Task :: Without leaving out a single line, restate the entries below exactly.

Record extracts ::
------------------------

Record on_console (k : kstate) (c : nat) (dn ed : list Z) : Prop := {
  oc_settled : settled k c;
  oc_cons : lock_free k L_cons;
  oc_ptable : lock_free k L_ptable;
  oc_line : line_ok (k_input k) dn ed
}.

Lemma input_buf_pos : (0 < INPUT_BUF)%nat.
Proof. unfold INPUT_BUF. lia. Qed.

Lemma input_buf_divides : (Z.of_nat INPUT_BUF | 2 ^ 32).
Proof. exists (2 ^ 25). by vm_compute. Qed.

Lemma u32_offsets a i j : 0 <= i < 2 ^ 32 -> 0 <= j < 2 ^ 32 ->
  (u32 (a + i) =? u32 (a + j)) = (i =? j).
Proof.
  intros Hi Hj. destruct (Z.eqb_spec i j) as [->|H]; [apply Z.eqb_refl|].
  apply Z.eqb_neq. intros E. apply H, (u32_add_inj a); done.
Qed.

Lemma line_edited i dn ed : line_ok i dn ed -> (in_e i =? in_w i) = bool_decide (ed = []).
Proof.
  intros []. rewrite li_e0, li_w0. unfold INPUT_BUF in *. rewrite length_app in *.
  rewrite u32_offsets by lia. case_bool_decide as E.
  - subst. apply Z.eqb_eq. simpl. lia.
  - apply Z.eqb_neq. destruct ed; [done|]. simpl. lia.
Qed.

(** [input.e--] takes the last character off the line. *)
Definition e_down (i : input_t) : input_t := set_in_e (u32 (in_e i - 1)) i.

Lemma line_back i dn ed x : line_ok i dn (ed ++ [x]) ->
  line_ok (e_down i) dn ed /\ input_at i (u32 (in_e i - 1)) = x /\ x <> NL.
Proof.
  intros [Hl Hr Hw He Hm Hd Hn]. rewrite app_assoc in *.
  assert (Ee : u32 (in_e i - 1) = u32 (in_r i + Z.of_nat (length (dn ++ ed)))).
  { rewrite He, u32_sub_l, length_app. simpl. f_equal. lia. }
  rewrite length_app in Hm. simpl in Hm. apply Forall_app in Hn as [Hn Hx].
  split_and!.
  - split; simpl; try done; [lia|by apply holds_app_l in Hd].
  - unfold input_at. rewrite Ee, <- (Z.add_0_r (u32 _)), slot_u32, Z.add_0_r
      by (apply input_buf_pos || apply input_buf_divides).
    by rewrite (holds_last _ _ _ _ _ Hd).
  - by inversion Hx.
Qed.
(* ===== verification/VmSpec.v ===== *)
(** * What the routines of vm.c do to an address space

    A page directory and its page tables are pages of memory; [space] says that
    the directory [pgdir] refers to exactly the page tables [pts], and [vm_ok]
    that these pages, the free pages and nothing else of the allocator overlap.
    The contents of an address space are its page table entries [pte_of]. *)

From stdpp Require Import base gmap list strings.
From Stdlib Require Import ZArith Lia.
From S2P Require Import Prelude State Memory CString Spinlock Kalloc Console Vm.

(** ** Page numbers and entries *)

Lemma PDX_eq va : 0 <= va < 2 ^ 32 -> PDX va = va / 2 ^ 22.
Proof.
  intros. unfold PDX, PDXSHIFT. rewrite u32_small, Z.shiftr_div_pow2 by lia.
  change 0x3FF with (Z.ones 10). rewrite Z.land_ones by lia. apply Z.mod_small. div_lia.
Qed.

Lemma PTX_eq va : 0 <= va < 2 ^ 32 -> PTX va = va / 4096 mod 1024.
Proof.
  intros. unfold PTX, PTXSHIFT. rewrite u32_small, Z.shiftr_div_pow2 by lia.
  change 0x3FF with (Z.ones 10). by rewrite Z.land_ones by lia.
Qed.

Lemma PDX_range va : 0 <= PDX va < 1024.
Proof. unfold PDX. change 0x3FF with (Z.ones 10). rewrite Z.land_ones by lia. apply Z.mod_pos_bound. lia. Qed.

Lemma PTX_range va : 0 <= PTX va < 1024.
Proof. unfold PTX. change 0x3FF with (Z.ones 10). rewrite Z.land_ones by lia. apply Z.mod_pos_bound. lia. Qed.

(** The entry of an address depends on its page only. *)
Lemma pte_of_page m pgdir a b : 0 <= a < 2 ^ 32 -> 0 <= b < 2 ^ 32 -> a / 4096 = b / 4096 ->
  pte_of m pgdir a = pte_of m pgdir b.
Proof.
  intros Ha Hb E. unfold pte_of. replace (PDX a) with (PDX b) by (rewrite !PDX_eq by done; div_lia).
  by replace (PTX a) with (PTX b) by (rewrite !PTX_eq, E by done; done).
Qed.

(** Two addresses with the same indices are in the same page. *)
Lemma same_page a b : 0 <= a < 2 ^ 32 -> 0 <= b < 2 ^ 32 ->
  PDX a = PDX b -> PTX a = PTX b -> a / 4096 = b / 4096.
Proof. intros Ha Hb. rewrite !PDX_eq, !PTX_eq by done. div_lia. Qed.

Lemma PGROUNDDOWN_eq a : 0 <= a < 2 ^ 32 -> PGROUNDDOWN a = a / 4096 * 4096.
Proof. intros. unfold PGROUNDDOWN, PGSIZE. rewrite u32_small by lia. apply (land_mask_down a 12); lia. Qed.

------------------------

Reply ::
Record on_console (k : kstate) (c : nat) (dn ed : list Z) : Prop := {
  oc_settled : settled k c;
  oc_cons : lock_free k L_cons;
  oc_ptable : lock_free k L_ptable;
  oc_line : line_ok (k_input k) dn ed
}.

Lemma input_buf_pos : (0 < INPUT_BUF)%nat.
Proof. unfold INPUT_BUF. lia. Qed.

Lemma input_buf_divides : (Z.of_nat INPUT_BUF | 2 ^ 32).
Proof. exists (2 ^ 25). by vm_compute. Qed.

Lemma u32_offsets a i j : 0 <= i < 2 ^ 32 -> 0 <= j < 2 ^ 32 ->
  (u32 (a + i) =? u32 (a + j)) = (i =? j).
Proof.
  intros Hi Hj. destruct (Z.eqb_spec i j) as [->|H]; [apply Z.eqb_refl|].
  apply Z.eqb_neq. intros E. apply H, (u32_add_inj a); done.
Qed.

Lemma line_edited i dn ed : line_ok i dn ed -> (in_e i =? in_w i) = bool_decide (ed = []).
Proof.
  intros []. rewrite li_e0, li_w0. unfold INPUT_BUF in *. rewrite length_app in *.
  rewrite u32_offsets by lia. case_bool_decide as E.
  - subst. apply Z.eqb_eq. simpl. lia.
  - apply Z.eqb_neq. destruct ed; [done|]. simpl. lia.
Qed.

(** [input.e--] takes the last character off the line. *)
Definition e_down (i : input_t) : input_t := set_in_e (u32 (in_e i - 1)) i.

Lemma line_back i dn ed x : line_ok i dn (ed ++ [x]) ->
  line_ok (e_down i) dn ed /\ input_at i (u32 (in_e i - 1)) = x /\ x <> NL.
Proof.
  intros [Hl Hr Hw He Hm Hd Hn]. rewrite app_assoc in *.
  assert (Ee : u32 (in_e i - 1) = u32 (in_r i + Z.of_nat (length (dn ++ ed)))).
  { rewrite He, u32_sub_l, length_app. simpl. f_equal. lia. }
  rewrite length_app in Hm. simpl in Hm. apply Forall_app in Hn as [Hn Hx].
  split_and!.
  - split; simpl; try done; [lia|by apply holds_app_l in Hd].
  - unfold input_at. rewrite Ee, <- (Z.add_0_r (u32 _)), slot_u32, Z.add_0_r
      by (apply input_buf_pos || apply input_buf_divides).
    by rewrite (holds_last _ _ _ _ _ Hd).
  - by inversion Hx.
Qed.
(* ===== verification/VmSpec.v ===== *)
(** * What the routines of vm.c do to an address space

    A page directory and its page tables are pages of memory; [space] says that
    the directory [pgdir] refers to exactly the page tables [pts], and [vm_ok]
    that these pages, the free pages and nothing else of the allocator overlap.
    The contents of an address space are its page table entries [pte_of]. *)

From stdpp Require Import base gmap list strings.
From Stdlib Require Import ZArith Lia.
From S2P Require Import Prelude State Memory CString Spinlock Kalloc Console Vm.

(** ** Page numbers and entries *)

Lemma PDX_eq va : 0 <= va < 2 ^ 32 -> PDX va = va / 2 ^ 22.
Proof.
  intros. unfold PDX, PDXSHIFT. rewrite u32_small, Z.shiftr_div_pow2 by lia.
  change 0x3FF with (Z.ones 10). rewrite Z.land_ones by lia. apply Z.mod_small. div_lia.
Qed.

Lemma PTX_eq va : 0 <= va < 2 ^ 32 -> PTX va = va / 4096 mod 1024.
Proof.
  intros. unfold PTX, PTXSHIFT. rewrite u32_small, Z.shiftr_div_pow2 by lia.
  change 0x3FF with (Z.ones 10). by rewrite Z.land_ones by lia.
Qed.

Lemma PDX_range va : 0 <= PDX va < 1024.
Proof. unfold PDX. change 0x3FF with (Z.ones 10). rewrite Z.land_ones by lia. apply Z.mod_pos_bound. lia. Qed.

Lemma PTX_range va : 0 <= PTX va < 1024.
Proof. unfold PTX. change 0x3FF with (Z.ones 10). rewrite Z.land_ones by lia. apply Z.mod_pos_bound. lia. Qed.

(** The entry of an address depends on its page only. *)
Lemma pte_of_page m pgdir a b : 0 <= a < 2 ^ 32 -> 0 <= b < 2 ^ 32 -> a / 4096 = b / 4096 ->
  pte_of m pgdir a = pte_of m pgdir b.
Proof.
  intros Ha Hb E. unfold pte_of. replace (PDX a) with (PDX b) by (rewrite !PDX_eq by done; div_lia).
  by replace (PTX a) with (PTX b) by (rewrite !PTX_eq, E by done; done).
Qed.

(** Two addresses with the same indices are in the same page. *)
Lemma same_page a b : 0 <= a < 2 ^ 32 -> 0 <= b < 2 ^ 32 ->
  PDX a = PDX b -> PTX a = PTX b -> a / 4096 = b / 4096.
Proof. intros Ha Hb. rewrite !PDX_eq, !PTX_eq by done. div_lia. Qed.

Lemma PGROUNDDOWN_eq a : 0 <= a < 2 ^ 32 -> PGROUNDDOWN a = a / 4096 * 4096.
Proof. intros. unfold PGROUNDDOWN, PGSIZE. rewrite u32_small by lia. apply (land_mask_down a 12); lia. Qed.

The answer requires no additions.